The Sender Policy Framework (SPF) is an email authentication technology that is used to prevent phishing attempts. It enables your organization to select who is authorized to send email on your domain’s behalf. This is useful because, in a typical phishing attack, the threat actor spoofs the sender address to make it appear to be an official business account or someone the victim knows.
What is SPF Record?
An SPF record published on Domain Name Service (DNS) servers informs recipient email servers that a message came from an authorized sender IP address or could be from a phishing attack. It’s an important part of email security since it allows administrators to prevent phishing emails from reaching their intended victims.
How does SPF work?
SPF creates a means for receiving mail servers to validate that incoming email from a domain was sent from an ip approved by the domain’s administration. It is based on the well-known Domain Name System (DNS). In general, the procedure goes as follows:
A domain administrator publishes the policy that specifies which mail servers are authorized to send email from that domain. This policy is known as an SPF record, and it is included in the domain’s overall DNS records.

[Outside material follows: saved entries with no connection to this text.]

(** * Lateness tracker: the Schedule Registry, the Arrival Ledger and the
    Report Aggregator, embedded from the JavaScript sources.

    Layout of the development:
    - [JS]: the fragment of the JavaScript runtime the sources rely on
      (numbers with NaN, [Number], [split], [padStart], [Math.round],
      the calendar arithmetic of [Date], a stable [sort]);
    - the data model (Class, Student, Arrival), the host a call runs on
      and the store as the managers see it;
    - [ClassManager], [StudentManager], [ArrivalTracker]
      (js/models/ClassManager.js, StudentManager.js, ArrivalTracker.js);
    - [Json], [Storage] (js/utils/Storage.js, on the raw items of
      localStorage);
    - [ReportGenerator] (js/models/ReportGenerator.js);
    - [Bundle]: the pre-bundled copy of the same classes;
    - [UI], [Main]: the handlers of the controller (js/views/UI.js) and
      the start of the application (app.js);
    - [MiniJSON], a codec for the sample data, and the vocabulary of the
      statements;
    - the theorems. *)

From Stdlib Require Import ZArith List String Ascii Lia Bool DecimalString.
From Stdlib Require Import Floats Uint63.
From Stdlib Require Import OrderedTypeEx.
From stdpp Require Import base option gmap strings list.

Open Scope string_scope.
Open Scope Z_scope.

(** ** The JavaScript runtime fragment *)
Module JS.

(** A JavaScript number as the sources use it: an integer or NaN.  The
    sources only ever add, subtract, multiply and compare integers read
    from "HH:MM" strings and array lengths. *)
Inductive num := NaN | Int (z : Z).

Definition add (a b : num) : num :=
  match a, b with Int x, Int y => Int (x + y) | _, _ => NaN end.

Definition sub (a b : num) : num :=
  match a, b with Int x, Int y => Int (x - y) | _, _ => NaN end.

Definition mul (a b : num) : num :=
  match a, b with Int x, Int y => Int (x * y) | _, _ => NaN end.

(** [Math.max(a, b)]: NaN as soon as one argument is NaN. *)
Definition Math_max (a b : num) : num :=
  match a, b with Int x, Int y => Int (Z.max x y) | _, _ => NaN end.

(** [a > b]: false as soon as one side is NaN. *)
Definition gt (a b : num) : bool :=
  match a, b with Int x, Int y => y <? x | _, _ => false end.
(** * RocksDB-backed embedding table: a shallow embedding of
      [core/kernels/rocksdb_table_op.cc]

    The development follows the C++ source function by function.  Byte
    buffers ([std::string], [rocksdb::Slice]) are Rocq strings, the store is
    a finite map from column-family handles to ordered key/value maps, and
    every method of [RocksDBTableOfTensors] is a function from the table
    state to an [outcome]: a returned [tensorflow::Status], a thrown
    [std::runtime_error], or behaviour the C++ standard leaves undefined.

    Platform assumptions, as on the x86-64 targets the library is built
    for: little-endian object representation and 8-byte pointers. *)

From Stdlib Require Import ZArith String Ascii Lia.
From stdpp Require Import gmap strings list fin_maps sorting.

Local Open Scope string_scope.

(** ** Outcomes of a call *)

(** The [std::runtime_error]s the file throws, one constructor per throw
    site (the message text is not modelled). *)
Inductive runtime_error : Type :=
  | UnexpectedSliceSize (expected got : nat)   (* copyToTensor<T> *)
  | BufferOverflowImmanent                     (* copyToTensor<tstring> *)
  | MoreValuesThanTensor                       (* copyToTensor<tstring> *)
  | ValueSizeTooLarge                          (* assignSlice<tstring> *)
  | KeyTooLong                                 (* ExportValues *)
  | ValueTooLarge                              (* ExportValues *)
  | ResponseCountMismatch                      (* Find, bulk path *)
  | StoreStatus.                               (* RDB_OK / status.getState() *)

(** Behaviour that is undefined in C++. *)
Inductive fault : Type :=
  | DivisionByZero
  | InvalidColumnHandle          (* a null, dangling or missing handle is used *)
  | ColumnHandleOutOfRange       (* a vector of handles is indexed past its end *)
  | TensorOutOfBounds            (* a key tensor is read past its end *)
  | DefaultOutOfBounds           (* the default-value buffer is read past its end *)
  | OutOfFuel.                   (* never produced: see [ImportValues_fuel] *)

Inductive outcome (A : Type) : Type :=
  | Done (a : A)
  | Throw (e : runtime_error)
  | Undefined (f : fault).
Arguments Done {A} a.
Arguments Throw {A} e.
Arguments Undefined {A} f.

Definition bind {A B : Type} (m : outcome A) (k : A -> outcome B) : outcome B :=
  match m with
  | Done a => k a
  | Throw e => Throw e
  | Undefined f => Undefined f
  end.

Notation "x <- m ;; k" := (bind m (fun x => k))
  (at level 100, m at next level, right associativity).

(** [tensorflow::error::Code], the codes this file returns. *)
Inductive Code : Type :=
  | OK | INVALID_ARGUMENT | PERMISSION_DENIED | UNKNOWN
  | NOT_FOUND | OUT_OF_RANGE | INTERNAL.

Global Instance Code_eq_dec : EqDecision Code.
Proof. solve_decision. Defined.

(** ** Bytes and fixed-width little-endian integers *)

(** Object representation of a [w]-byte integer: the low [8*w] bits of [z],
    least significant byte first. *)
Fixpoint le_bytes (w : nat) (z : Z) : string :=
  match w with
  | O => EmptyString
  | S w' => String (ascii_of_N (Z.to_N (Z.land z 255))) (le_bytes w' (Z.shiftr z 8))
  end.

(** The unsigned integer a byte buffer represents. *)
Fixpoint le_value (s : string) : Z :=
  match s with
  | EmptyString => 0
  | String c s' => Z.lor (Z.of_N (N_of_ascii c)) (Z.shiftl (le_value s') 8)
  end.

(** Reinterpretation of an unsigned [8*w]-bit pattern as two's complement. *)
Definition to_signed (w : nat) (u : Z) : Z :=
  if Z.testbit u (8 * Z.of_nat w - 1) then u - Z.shiftl 1 (8 * Z.of_nat w) else u.

(** The first [n] bytes of [s] and the rest, or [None] when [s] is shorter. *)
Fixpoint read_n (n : nat) (s : string) : option (string * string) :=
  match n with
  | O => Some (EmptyString, s)
  | S n' =>
      match s with
      | EmptyString => None
      | String c s' =>
          match read_n n' s' with
          | Some (a, r) => Some (String c a, r)
          | None => None
          end
      end
  end.

Definition UINT8_MAX : nat := 255.
Definition UINT32_MAX : Z := 4294967295.

(** ** Constants of the file (lines 26-34) *)

Definition RDB_BATCH_MODE_MIN_QUERY_SIZE : nat := 2.
Definition RDB_BATCH_MODE_MAX_QUERY_SIZE : nat := 128.
Definition RDB_EXPORT_FILE_MAGIC : Z :=
  Z.lor (Z.lor (Z.lor (Z.shiftl 84 0)      (* 'T' *)
                      (Z.shiftl 70 8))     (* 'F' *)
               (Z.shiftl 75 16))            (* 'K' *)
        (Z.shiftl 86 24).                   (* 'V' *)
Definition RDB_EXPORT_FILE_VERSION : Z := 1.

(** ** Tensor element types *)

Inductive DataType : Type :=
  | DT_BOOL | DT_INT8 | DT_INT16 | DT_INT32 | DT_INT64
  | DT_HALF | DT_FLOAT | DT_DOUBLE | DT_STRING.

Global Instance DataType_eq_dec : EqDecision DataType.
Proof. solve_decision. Defined.

(** The element types the kernels are registered for (lines 562-590): the
    fixed-width ones, given by their type tag and [sizeof], and [tstring].
    A fixed-width element is modelled by the integer its bytes represent. *)
Inductive ElemType : Type :=
  | fixed_width (dt : DataType) (w : nat)
  | tstring.

Definition carrier (T : ElemType) : Type :=
  match T with
  | fixed_width _ _ => Z
  | tstring => string
  end.
Coercion carrier : ElemType >-> Sortclass.

Definition int32 : ElemType := fixed_width DT_INT32 4.
Definition int64 : ElemType := fixed_width DT_INT64 8.

Definition DataTypeToEnum (T : ElemType) : DataType :=
  match T with
  | fixed_width dt _ => dt
  | tstring => DT_STRING
  end.

Definition sizeof (T : ElemType) : nat :=
  match T with
  | fixed_width _ w => w
  | tstring => 24
  end.

(** [n] consecutive chunks of [w] bytes each. *)
Fixpoint chunks (w n : nat) (s : string) : list string :=
  match n with
  | O => []
  | S n' =>
      match read_n w s with
      | Some (a, r) => a :: chunks w n' r
      | None => []
      end
  end.

Definition concat_bytes (l : list string) : string :=
  foldr String.append EmptyString l.

(** The primary template of [copyToTensor] (lines 45-55): a fixed-width
    element is copied byte for byte. *)
Definition copyToTensor_fixed (w : nat) (slice : string) (numValues : nat)
  : outcome (list Z) :=
  if negb (String.length slice =? numValues * w)%nat
  then Throw (UnexpectedSliceSize (numValues * w) (String.length slice))
  else Done (map (fun c => to_signed w (le_value c)) (chunks w numValues slice)).

(** The [tstring] specialisation of [copyToTensor] (lines 57-86): each
    element is a [uint32] length followed by that many bytes. *)
Fixpoint copyToTensor_tstring (src : string) (numValues : nat) {struct numValues}
  : outcome (list string) :=
  match numValues with
  | O =>
      if negb (String.length src =? 0)%nat then Throw MoreValuesThanTensor
      else Done []
  | S n' =>
      match read_n 4 src with
      | None => Throw BufferOverflowImmanent
      | Some (lenb, src1) =>
          match read_n (Z.to_nat (le_value lenb)) src1 with
          | None => Throw BufferOverflowImmanent
          | Some (elt, src2) =>
              rest <- copyToTensor_tstring src2 n' ;;
              Done (elt :: rest)
          end
      end
  end.

(** The [tstring] specialisation of [assignSlice] for a run of values
    (lines 106-125). *)
Fixpoint assignSlice_tstring (src : list string) : outcome string :=
  match src with
  | [] => Done EmptyString
  | s :: src' =>
      if (UINT32_MAX <? Z.of_nat (String.length s))%Z then Throw ValueSizeTooLarge
      else
        rest <- assignSlice_tstring src' ;;
        Done (le_bytes 4 (Z.of_nat (String.length s)) ++ s ++ rest)
  end.

(** [copyToTensor(T*, const std::string&, const int64&)], lines 45-86. *)
Definition copyToTensor (T : ElemType) : string -> nat -> outcome (list T) :=
  match T with
  | fixed_width _ w => copyToTensor_fixed w
  | tstring => copyToTensor_tstring
  end.

(** [assignSlice(rocksdb::Slice&, const T&)], lines 88-98. *)
Definition assignSlice (T : ElemType) : T -> string :=
  match T with
  | fixed_width _ w => le_bytes w
  | tstring => fun src => src
  end.
(** * The Optimal Calculus runtime: heap, linker, collector, rewriter,
      normalizer and reader, embedded from the TypeScript source.

    JavaScript numbers are modelled by [N]: every number the runtime builds
    is a non-negative integer, and the development covers heaps whose
    pointers stay below 2^53, where double arithmetic is exact.  A value
    read from an array may also be [undefined]; such a value is [None] in
    the type [Val].  On [undefined] the source's [get_tag] and [get_ex0]
    give 0 (ToInt32 of NaN), and every use of [get_pos]/[get_loc] in the
    runtime sits under a tag test that excludes [undefined], except the
    key of the normalizer's visited set, which is then NaN. *)

From stdpp Require Import gmap list.
From Stdlib Require Import NArith Lia String Ascii.

Local Open Scope N_scope.

(** ** Tags and the pointer encoding *)

Module Tag.
Definition NIL : N := 0.
Definition LAM : N := 1.
Definition APP : N := 2.
Definition PAR : N := 3.
Definition DP0 : N := 4.
Definition DP1 : N := 5.
Definition VAR : N := 6.
Definition LNK : N := 7.
Definition CTR : N := 8.
Definition CAL : N := 9.
End Tag.
Import Tag.

(** A JavaScript value held in a cell or a local: a number or [undefined]. *)
Abbreviation Val := (option N).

When an inbound mail server receives an incoming email, it checks DNS for the bounce (Return-Path) domain’s rules. The inbound server then compares the mail sender’s IP address to the authorized IP addresses specified in the SPF record.
The receiving mail server then decides whether to accept, deny, or otherwise flag the email message based on the rules specified in the sending domain’s SPF record.
Why should you use SPF?
Prevent attacks: SPF records are used to prevent spammers from spoofing your domain name. Recipient servers can use the SPF record you publish in DNS to determine whether an email that they have received has come from an authorized server or not.
Improving email deliverability: Domains without a published SPF record may have their emails bounced or be marked as spam. This in turn will reduce the email deliverability percentage.
How to set SPF:
- Collect and list all the IP addresses and domains that are used for sending emails
- Build the SPF Record with different tags (SPF version, mechanisms, qualifiers)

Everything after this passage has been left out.